Three members of the Richmond City Council credited Mayor Dwight C. Jones for negotiating a $60.3 million windfall for the city but made it clear that the council would have to sign off on any use of the money.
"The mayor deserves a lot of credit and congratulations for pulling this coup," Councilman E. Martin Jewell said Thursday. "But we are the governing body ... and it seems to me that we should have some ideas as well as the mayor for how those dollars should be spent."
Or used for tax relief.
Appearing at a news conference with Jewell and Councilman Bruce W. Tyler, Councilwoman Reva M. Trammell said residents want relief from the city's high taxes, and she suggested that the $60.3 million could be used to at least reduce the real estate, meals or admissions taxes.
If the 6 percent meals tax were scrapped, the $60.3 million would replace the lost revenue for more than two years before the city would face a net loss of revenue. The meals tax generates about $24.3 million annually, according to the city.
Tyler said a couple of cents could be permanently trimmed from the $1.20 real estate tax rate if a significant portion of the $60.3 million were used to boost the city's retirement system, which is currently funded at about 58 percent. He faulted ideas floated by the mayor for use of the funds and said the city needs to focus on the retirement system and school infrastructure.
With one-time money, "you have to be very careful that you don't spend it on feel-good projects, and that's what this conversation's about — feel-good projects or something that will have a long-term, significant impact on our community," Tyler said.
The city has been as giddy as a lottery winner since Tuesday when the Richmond Metropolitan Authority tentatively agreed to settle a decades-old city debt that helped establish the expressway system. Officials said a larger refinancing of RMA debt will allow the lump-sum payment of $60.3 million to be made without any increase in tolls.

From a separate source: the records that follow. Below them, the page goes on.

(* ===== verification/Signing.v ===== *)
(** What a repository's signatures are made over and where they go
    ([formats/signing.go], [engine/signing_recipe.go]), the signing part of a plan
    ([internal/state/model.go]) and how a plan's signatures are checked before its
    repository is rebuilt ([engine/signing.go]).

    A format's [Signer] is a function of its tag, as its [Format] is.  The payloads
    and the signatures themselves are bytes made and checked by signing libraries;
    the shape, the identities and the paths are what a reviewed plan is held to. *)

From S2P Require Import Prelude GoStrings GoSlices Model Formats Source Lock Forge PlanJson Manifest.

Open Scope Z_scope.

(** ** Planned signatures *)

Record SigningNode := mkSigningNode {
  node_ID : string; node_Kind : string; node_DependsOn : list string; node_Scheme : string;
  node_PayloadSHA256 : string; node_OutputPath : string; node_ContentSHA256 : string; node_Content : string;
}.
#[export] Instance SigningNode_eq_dec : EqDecision SigningNode.
Proof. solve_decision. Defined.

Record PlanPublicKey := mkPlanPublicKey {
  ppk_KeyName : string; ppk_Fingerprint : string; ppk_PublicKeyPath : string; ppk_PublicKeySHA256 : string;
}.
#[export] Instance PlanPublicKey_eq_dec : EqDecision PlanPublicKey.
Proof. solve_decision. Defined.

Record PlanSigning := mkPlanSigning {
  sig_KeyName : string; sig_Algorithm : string; sig_Fingerprint : string;
  sig_PublicKeyPath : string; sig_PublicKeySHA256 : string; sig_PublicArmorPath : string; sig_PublicArmorSHA256 : string;
  sig_SignatureTime : string; sig_RecipeSHA256 : string; sig_KeyringPath : string; sig_KeyringSHA256 : string;
  sig_TrustedKeys : list PlanPublicKey; sig_RotationPhase : string; sig_MinimumRefreshSeconds : Z;
  sig_Nodes : list SigningNode;
}.
#[export] Instance PlanSigning_eq_dec : EqDecision PlanSigning.
Proof. solve_decision. Defined.

(** ** The shape of a format's signatures *)

Definition SchemeOpenPGPCleartext : string := "openpgp-cleartext-v4".
Definition SchemeOpenPGPDetached : string := "openpgp-detached-armored-v4".
Definition SchemeAPKRSA256 : string := "apk-rsa-pkcs1-sha256-v1".

Record SigningOutput := mkSigningOutput { out_ID : string; out_Scheme : string; out_Path : string }.
Record SigningShape := mkSigningShape { shape_PayloadID : string; shape_Outputs : list SigningOutput }.
Record PublishedArtifact := mkPublishedArtifact { published_Filename : string; published_SHA256 : string }.

Definition defaulted (value fallback : string) : string := if bool_decide (value = "") then fallback else value.

Definition SignerFor (name : string) : result Format :=
  selected ← For name;
  if ImplementsSigning selected then Ok selected else Err "repository signing is not implemented for format".

(** The payload and the schemes a format declares. *)
Definition DeclaredNode (f : Format) : string * list string :=
  match f with
  | debFormat => ("deb-release", [SchemeOpenPGPCleartext; SchemeOpenPGPDetached])
  | rpmFormat => ("rpm-repomd", [SchemeOpenPGPDetached])
  | apkFormat => ("apk-index", [SchemeAPKRSA256])
  | helmFormat => ("helm-provenance", [SchemeOpenPGPCleartext])
  | pypiFormat | rawFormat => ("", [])
  end.

Definition debSigningShape (repository : RepositoryView) : SigningShape :=
  let suite := PathJoin ["dists"; defaulted (view_Suite repository) "stable"] in
  mkSigningShape "deb-release"
    [mkSigningOutput "deb-inrelease" SchemeOpenPGPCleartext (PathJoin [suite; "InRelease"]);
     mkSigningOutput "deb-release-gpg" SchemeOpenPGPDetached (PathJoin [suite; "Release.gpg"])].

Definition rpmSigningShape : SigningShape :=
  mkSigningShape "rpm-repomd" [mkSigningOutput "rpm-repomd-asc" SchemeOpenPGPDetached "repodata/repomd.xml.asc"].

Definition apkSigningShape (repository : RepositoryView) : result SigningShape :=
  let outputs := (λ architecture, mkSigningOutput ("apk-index-" +:+ architecture) SchemeAPKRSA256
                    (PathJoin [architecture; "APKINDEX.tar.gz"])) <$> view_Architectures repository in
  match outputs with
  | [] => Err "an Alpine repository must serve at least one architecture to be signed"
  | _ => Ok (mkSigningShape "apk-index" outputs)
  end.

Definition helmSigningShape (published : list string) : SigningShape :=
  mkSigningShape "helm-provenance"
    ((λ chart, mkSigningOutput ("helm-provenance-" +:+ chart) SchemeOpenPGPCleartext (chart +:+ ".prov")) <$> published).

(** [Signer.SigningShape]. *)
Definition ShapeOf (f : Format) (repository : RepositoryView) (published : list string) : result SigningShape :=
  match f with
  | debFormat => Ok (debSigningShape repository)
  | rpmFormat => Ok rpmSigningShape
  | apkFormat => apkSigningShape repository
  | helmFormat => Ok (helmSigningShape published)
  | pypiFormat | rawFormat => Err "not a signer"
  end.

Definition ChartPath (digest filename : string) : string := PathJoin ["charts"; digest; filename].

Fixpoint distinctPaths (seen : gset string) (paths : list string) : list string :=
  match paths with
  | [] => []
  | path :: rest =>
      if bool_decide (path ∈ seen) then distinctPaths seen rest else path :: distinctPaths ({[path]} ∪ seen) rest
  end.

Definition PublishedPaths (f : Format) (artifacts : list PublishedArtifact) : list string :=
  match f with
  | helmFormat => Strings (distinctPaths ∅ ((λ a, ChartPath (published_SHA256 a) (published_Filename a)) <$> artifacts))
  | _ => []
  end.

(** [signingRepositoryView]. *)
Definition signingRepositoryView (repository : Repository) : RepositoryView :=
  mkView (repo_Suite repository) (repo_Architectures repository) (negb (length (repo_SigningKeys repository) =? 0)%nat).

(** The engine's recipe is the shape without its payloads. *)
Definition signingShapeFor (repository : Repository) (published : list string) : result SigningShape :=
  signing ← SignerFor (repo_Format repository);
  ShapeOf signing (signingRepositoryView repository) published.

(** ** Checking planned signatures *)

(** [formats.Names], sorted. *)
Definition Names : list string := Strings registry.*1.

Definition knownSigningNode (scheme payloadID : string) : bool :=
  existsb (λ name, match SignerFor name with
                   | Ok signing => let '(declared, schemes) := DeclaredNode signing in
                                   bool_decide (declared = payloadID) && existsb (λ c, bool_decide (c = scheme)) schemes
                   | Err _ => false
                   end) Names.

(** [path.IsAbs(p) || path.Clean(p) != p || strings.HasPrefix(p, "../")]. *)
Definition unsafePath (p : string) : bool :=
  HasPrefix p "/" || negb (bool_decide (Clean p = p)) || HasPrefix p "../".

Fixpoint validateNodes (payloadID : string) (nodes : list SigningNode) (outputs : list SigningOutput) : result () :=
  match nodes, outputs with
  | node :: nodes, want :: outputs =>
      refuse "signing recipe has invalid node identity or dependencies"
        when negb (bool_decide (node_ID node = out_ID want)) || negb (bool_decide (node_Kind node = "sign")) ||
             negb (bool_decide (node_Scheme node = out_Scheme want)) || negb (bool_decide (node_OutputPath node = out_Path want));
      refuse "signing recipe has invalid node identity or dependencies"
        when negb (bool_decide (node_DependsOn node = [payloadID]));
      refuse "signing recipe has an unsafe output path" when unsafePath (node_OutputPath node);
      validateNodes payloadID nodes outputs
  | _, _ => Ok ()
  end.

Definition validateRecipeNodes (nodes : list SigningNode) (recipe : SigningShape) : result () :=
  refuse "signing recipe has a number of responses other than wanted"
    when negb (length nodes =? length (shape_Outputs recipe))%nat;
  validateNodes (shape_PayloadID recipe) nodes (shape_Outputs recipe).

Definition maxSigningNodes : nat := 1024.

(** [json.Marshal] of the recipe: the signing without its digest and the contents. *)
Class RecipeLib := { MarshalRecipe : PlanSigning → string }.

Definition signingRecipeDigest `{HashLib, RecipeLib} (signing : PlanSigning) : string :=
  SHA256Hex (MarshalRecipe
    (mkPlanSigning (sig_KeyName signing) (sig_Algorithm signing) (sig_Fingerprint signing) (sig_PublicKeyPath signing)
       (sig_PublicKeySHA256 signing) (sig_PublicArmorPath signing) (sig_PublicArmorSHA256 signing) (sig_SignatureTime signing)
       "" (sig_KeyringPath signing) (sig_KeyringSHA256 signing) (sig_TrustedKeys signing) (sig_RotationPhase signing)
       (sig_MinimumRefreshSeconds signing)
       ((λ n, mkSigningNode (node_ID n) (node_Kind n) (node_DependsOn n) (node_Scheme n) (node_PayloadSHA256 n)
                (node_OutputPath n) (node_ContentSHA256 n) "") <$> sig_Nodes signing))).

(** The loop over the trusted keys. *)
Fixpoint validTrustedKeys (signing : PlanSigning) (seen : gset string) (trusted : list PlanPublicKey) (foundActive : bool)
    : result bool :=
  match trusted with
  | [] => Ok foundActive
  | key :: rest =>
      refuse "signing recipe has invalid trusted key"
        when bool_decide (ppk_KeyName key = "") || bool_decide (ppk_KeyName key ∈ seen) ||
             negb (ValidFingerprint (ppk_Fingerprint key)) || negb (ValidSHA256 (ppk_PublicKeySHA256 key)) ||
             bool_decide (ppk_PublicKeyPath key = "");
      validTrustedKeys signing ({[ppk_KeyName key]} ∪ seen) rest
        (foundActive || (bool_decide (ppk_KeyName key = sig_KeyName signing) &&
                         bool_decide (ppk_Fingerprint key = sig_Fingerprint signing)))
  end.

(** A node of a plan read before its repository is rebuilt. *)
Definition validNode (node : SigningNode) : bool :=
  bool_decide (node_Kind node = "sign") &&
  match node_DependsOn node with
  | [payloadID] => knownSigningNode (node_Scheme node) payloadID
  | _ => false
  end &&
  negb (bool_decide (node_OutputPath node = "")) && negb (unsafePath (node_OutputPath node)).

Definition validateSigningRecipeMetadata `{HashLib, RecipeLib} (signing : PlanSigning) (recipe : option SigningShape)
    : result () :=
  let nodes := length (sig_Nodes signing) in
  let trusted := length (sig_TrustedKeys signing) in
  let phase := sig_RotationPhase signing in
  let rotating := bool_decide (phase = "introducing") || bool_decide (phase = "activated") in
  refuse "signing recipe digest does not match its nodes"
    when (nodes =? 0)%nat || (maxSigningNodes <? nodes)%nat ||
         negb (bool_decide (sig_RecipeSHA256 signing = signingRecipeDigest signing)) ||
         negb (ValidSHA256 (sig_KeyringSHA256 signing)) || HasPrefix (sig_KeyringPath signing) "/" ||
         negb (bool_decide (Clean (sig_KeyringPath signing) = sig_KeyringPath signing)) ||
         negb (HasPrefix (sig_KeyringPath signing) "keys/") || negb (HasSuffix (sig_KeyringPath signing) ".gpg") ||
         (trusted =? 0)%nat;
  refuse "signing recipe has invalid rotation trust state"
    when (bool_decide (phase = "") && (negb (sig_MinimumRefreshSeconds signing =? 0) || negb (trusted =? 1)%nat)) ||
         (rotating && ((sig_MinimumRefreshSeconds signing <? MinimumSigningRefreshSeconds) || negb (trusted =? 2)%nat)) ||
         (negb (bool_decide (phase = "")) && negb rotating);
  foundActive ← validTrustedKeys signing ∅ (sig_TrustedKeys signing) false;
  refuse "signing recipe trust set omits active signer" when negb foundActive;
  match recipe with
  | Some recipe => validateRecipeNodes (sig_Nodes signing) recipe
  | None =>
      refuse "signing recipe has invalid node identity or dependencies" when negb (forallb validNode (sig_Nodes signing));
      Ok ()
  end.
(* ===== verification/RotationProofs.v ===== *)
(** Clients keep verifying through a key rotation. *)

From S2P Require Import Prelude GoStrings GoSlices GoRegexp Model Formats Source Forge PlanJson Manifest ManifestOps.
From S2P Require Import JsonStrict Host Deployment Signing Plan Rotation.

Open Scope Z_scope.

(** ** Durations *)

Lemma int64_small z : - 2 ^ 63 ≤ z < 2 ^ 63 → int64 z = z.
Proof. intros Hz. unfold int64. rewrite Z.mod_small; lia. Qed.

(** A refresh window whose nanoseconds fit an [int64], about 292 years. *)
Definition fits (n : Z) : Prop := n * Second < 2 ^ 63.

Lemma seconds_fits n : 0 ≤ n → fits n → seconds n = n * Second.
Proof. unfold fits, seconds, Second. intros. apply int64_small. lia. Qed.

Lemma truncateSecond_spec t : truncateSecond t ≤ t < truncateSecond t + Second ∧ truncateSecond t mod Second = 0.
Proof.
  unfold truncateSecond, Second. pose proof (Z.mod_pos_bound t 1000000000). split; [lia|].
  rewrite Zminus_mod_idemp_r. by rewrite Z.sub_diag.
Qed.

(** ** Signing states *)

Lemma trustedFingerprints_lookup keys names fingerprints name key :
  trustedFingerprints keys names = Ok fingerprints → name ∈ names → keys !! name = Some key →
  key_Fingerprint key ∈ fingerprints.
Proof.
  revert fingerprints; induction names as [|n names IH]; intros fingerprints; cbn [trustedFingerprints]; [set_solver|].
  destruct (keys !! n) as [k|] eqn:Ek; [|done]. destruct (trustedFingerprints keys names) as [fs|]; cbn [mbind result_bind]; [|done].
  intros [= <-] [->|Hin]%elem_of_cons Hk; [rewrite Ek in Hk; injection Hk as ->; left|]. right. by apply (IH fs).
Qed.

(** The active key of a signed state is trusted; an unsigned state trusts none. *)
Definition named_keys (keys : gmap string SigningKey) : Prop := map_Forall (λ _ k, key_Fingerprint k ≠ "") keys.

Lemma signing_state_active repository keys signing :
  named_keys keys → repositoryDeploymentSigningState repository keys = Ok signing →
  signing = unsignedState ∨ (st_active signing ≠ "" ∧ st_active signing ∈ st_trusted signing).
Proof.
  intros Hnamed. unfold repositoryDeploymentSigningState, repositorySigningState.
  destruct (repo_SigningKeys repository) as [|key [|? ?]]; cbn [mbind result_bind].
  - intros [= <-]. by left.
  - case_bool_decide; [done|].
    assert (∀ active trusted phase refresh, active ∈ trusted →
      (if bool_decide (active = "") then Ok unsignedState
       else match keys !! active with
            | None => Err "unknown active signing key"
            | Some k => fs ← trustedFingerprints keys trusted;
                Ok (mkSigningState (key_Fingerprint k) fs (repo_SigningKeyring repository) phase refresh)
            end) = Ok signing → signing = unsignedState ∨ (st_active signing ≠ "" ∧ st_active signing ∈ st_trusted signing)) as Hgen.
    { intros active trusted phase refresh Hin. case_bool_decide; [intros [= <-]; by left|].
      destruct (keys !! active) as [k|] eqn:Ek; [|done].
      destruct (trustedFingerprints keys trusted) as [fs|] eqn:Ef; cbn [mbind result_bind]; [|done]. intros [= <-].
      right. split; [by eapply Hnamed|by eapply trustedFingerprints_lookup]. }
    destruct (repo_SigningRotation repository) as [rotation|]; cbn [mbind result_bind]; apply Hgen; [|by left].
    case_bool_decide; [right; by left|by left].
  - done.
Qed.

(** ** The transitions an apply accepts *)

(** The five ways from a deployed state to a desired one. *)
Inductive follows (d : DeploymentRecord) (s : deploymentSigningState) (at_ trustNotBefore : Z) : Prop :=
| follows_first : dep_NativeRevision d = "" → follows d s at_ trustNotBefore
| follows_same : deploymentSigningMatches d s = true → follows d s at_ trustNotBefore
| follows_signed : dep_ActiveSigningFingerprint d = "" → follows d s at_ trustNotBefore
| follows_kept : dep_ActiveSigningFingerprint d = st_active s → follows d s at_ trustNotBefore
| follows_activated :
    dep_TrustedSigningFingerprints d = st_trusted s → st_active s ∈ st_trusted s →
    transitionReady d at_ trustNotBefore = true → follows d s at_ trustNotBefore.

Section history.
Context `{TimeLib} (FormatRFC3339 : Z → string).

Lemma phaseFollows_follows d s at_ trustNotBefore :
  phaseFollows d s at_ trustNotBefore = true → follows d s at_ trustNotBefore.
Proof.
  unfold phaseFollows. cbn zeta. case_bool_decide; [|case_bool_decide; [|case_bool_decide; [|done]]]; intros Hp; split_bools.
  - by apply follows_kept.
  - apply follows_activated; [done| |done]. by eapply list_elem_of_lookup_2.
  - by apply follows_kept.
Qed.

Lemma transition_follows repository keys d observed at_ trustNotBefore signing :
  validateRepositorySigningTransition repository keys d observed at_ trustNotBefore = Ok () →
  repositoryDeploymentSigningState repository keys = Ok signing →
  follows d signing at_ trustNotBefore ∧
  (dep_NativeRevision d ≠ "" → dep_ActiveSigningFingerprint d ≠ "" → st_active signing ≠ "").
Proof.
  unfold validateRepositorySigningTransition. intros Hv Hs. rewrite Hs in Hv. cbn [mbind result_bind] in Hv.
  destruct (validateRotationKeyValidity _ _ _); cbn [mbind result_bind] in Hv; [|done].
  destruct (bool_decide (dep_NativeRevision d = "")) eqn:E0.
  { apply bool_decide_eq_true in E0. by split; [apply follows_first|]. }
  destruct (deploymentSigningMatches d signing) eqn:E1.
  { split; [by apply follows_same|]. unfold deploymentSigningMatches in E1. split_bools. congruence. }
  destruct (_ || _) in Hv; [done|]. destruct (bool_decide (st_active signing = "")) eqn:E2; [done|].
  apply bool_decide_eq_false in E2. destruct (_ && _) in Hv; [done|].
  destruct (_ && _) eqn:E3 in Hv; [split_bools; by split; [apply follows_signed|]|].
  destruct (phaseFollows _ _ _ _) eqn:E4; [|done]. by split; [apply phaseFollows_follows|].
Qed.

(** ** Histories of applies *)

(** The instants RFC 3339 can write, whole seconds of the years 1 to 9999. *)
Definition writable (t : Z) : Prop := zeroTime ≤ t < 253402300800 * Second ∧ t mod Second = 0.
Hypothesis format_parses : ∀ t, writable t → ParseRFC3339 (FormatRFC3339 t) = Some t.
Definition activated := files good (rotating "activated").
Definition retired : Manifest :=
  match advanceKeyRotation (Ok ()) activated "apt" (20 * day) with Ok (Some m, _) => m | _ => manifest good (signed None) end.
Definition again := mkRotationFiles (Ok retired) (rf_Deployment activated) (Ok (10 * day)).

Lemma advance_needs_deployment_witness :
  ∃ second, advanceKeyRotation (Ok ()) again "apt" (40 * day) = Ok second ∧ second.1 = None.
Proof.
  destruct (advanceKeyRotation (Ok ()) again "apt" (40 * day)) as [second|] eqn:E; [|vm_compute in E; discriminate E].
  exists second. split; [reflexivity|].
  refine (advance_needs_deployment (Ok ()) (Ok ()) activated "apt" (20 * day) (40 * day) (Ok (10 * day)) retired
    (rotationResult "apt" (set_rotation None (set_signing_keys ["b"] (rotating "activated"))) true) second _ _ E).
  - vm_compute. reflexivity.
  - intros m Hm. destruct (valid_manifest "activated" m (or_intror eq_refl) Hm) as (H1 & _ & H2). by split.
Defined.

(** The rotation to the other algorithm starts, and is stuck once activated. *)
Definition start (b : SigningKey) :=
  RotateKey format None (Ok ())
    (mkRotationFiles (Ok (manifest b (signed None))) (Ok (receipt d0 (signed None) "r1" (10 * day))) (Ok (10 * day)))
    (mkRotateKey "apt" "b" false (8 * day) 0) (11 * day).

Lemma mixed_algorithm_rotation_starts : is_ok (start other) = true.
Proof. vm_compute. reflexivity. Qed.

Lemma mixed_algorithm_rotation_stuck_witness :
  ¬ ∃ out, advanceKeyRotation (Ok ()) (files other (rotating "activated")) "apt" (20 * day) = Ok out.
Proof.
  intros [out E].
  apply (mixed_algorithm_rotation_stuck (Ok ()) (manifest other (rotating "activated"))
    (rf_Deployment (files other (rotating "activated"))) (Ok (10 * day)) "apt" (20 * day) (rotating "activated")
    (mkRotation "b" "activated" (8 * 86400)) other debFormat out).
  - reflexivity.
  - reflexivity.
  - reflexivity.
  - reflexivity.
  - reflexivity.
  - discriminate.
  - exact E.
Defined.

Lemma refresh_window_wraps_witness :
  transitionReady (mkDeployment 2 "" "" "" "" "" "" "" "" [] "" "" 18446744074 "") (2 * Second) Second = true.
Proof.
  apply (refresh_window_wraps "a" (man_Keys (manifest good (signed None))) "b" good "introducing").
  - discriminate.
  - reflexivity.
  - by left.
  - reflexivity.
  - discriminate.
  - vm_compute. discriminate.
Defined.
End CommandExample.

Jones has sketched out a general vision for using the money but said a proposal would be developed over the coming months with council members. His ideas include bolstering reserves and paying off debt to improve the city's financial standing; pursuing key projects, such as a new baseball stadium and an expansion of public space on the riverfront; and beginning to address chronic issues associated with concentrations of poverty. He said the city's clusters of low-income housing stem in part to the expressway system and other highway projects that were routed through poor neighborhoods.
"I think he laid out his plan fairly clearly," Tammy D. Hawley, the mayor's press secretary, said after the council members' news conference. "He started out this process (saying) there would be dialogue."
And that dialogue isn't limited to city officials.
The Greater Richmond Chamber has asked its members to provide feedback on the mayor's ideas and to offer any additional ideas for consideration. With about 30 responses so far, chamber members appear supportive of the mayor's ideas, said John Easter, senior vice president for government and community affairs.
Charlie Diradour, a developer who has encouraged the city to pursue a new baseball stadium along North Boulevard, said the RMA payment presents an opportunity to push that project forward and to create much-needed development along the corridor.
He suggested a $45 million stadium could be built with $9 million apiece from the Richmond Flying Squirrels baseball team, Richmond and the counties of Chesterfield and Henrico, as well as with $4.5 million each from Hanover and Goochland counties.
Any effort toward a new stadium is expected to involve RMA, which owns The Diamond baseball facility, and it could revive a push in the General Assembly to balance representation among the authority's member localities. The city debt has long been a sticking point in efforts to reallocate seats on the 11-member RMA board, which currently consists of six members from Richmond, two apiece from Chesterfield and Henrico, and one from the state transportation board.
At Thursday's news conference, Jewell said payment of the $60.3 million debt would have no effect on the allotment of board seats.
"We need to take into account that Richmond contributed greatly to the RMA and to that Downtown Expressway. That expressway exists on 100 percent of Richmond city land," Jewell said. "Nothing's changed to change the composition of the board, and so to talk in that direction seems a bit wasteful and sort of ludicrous."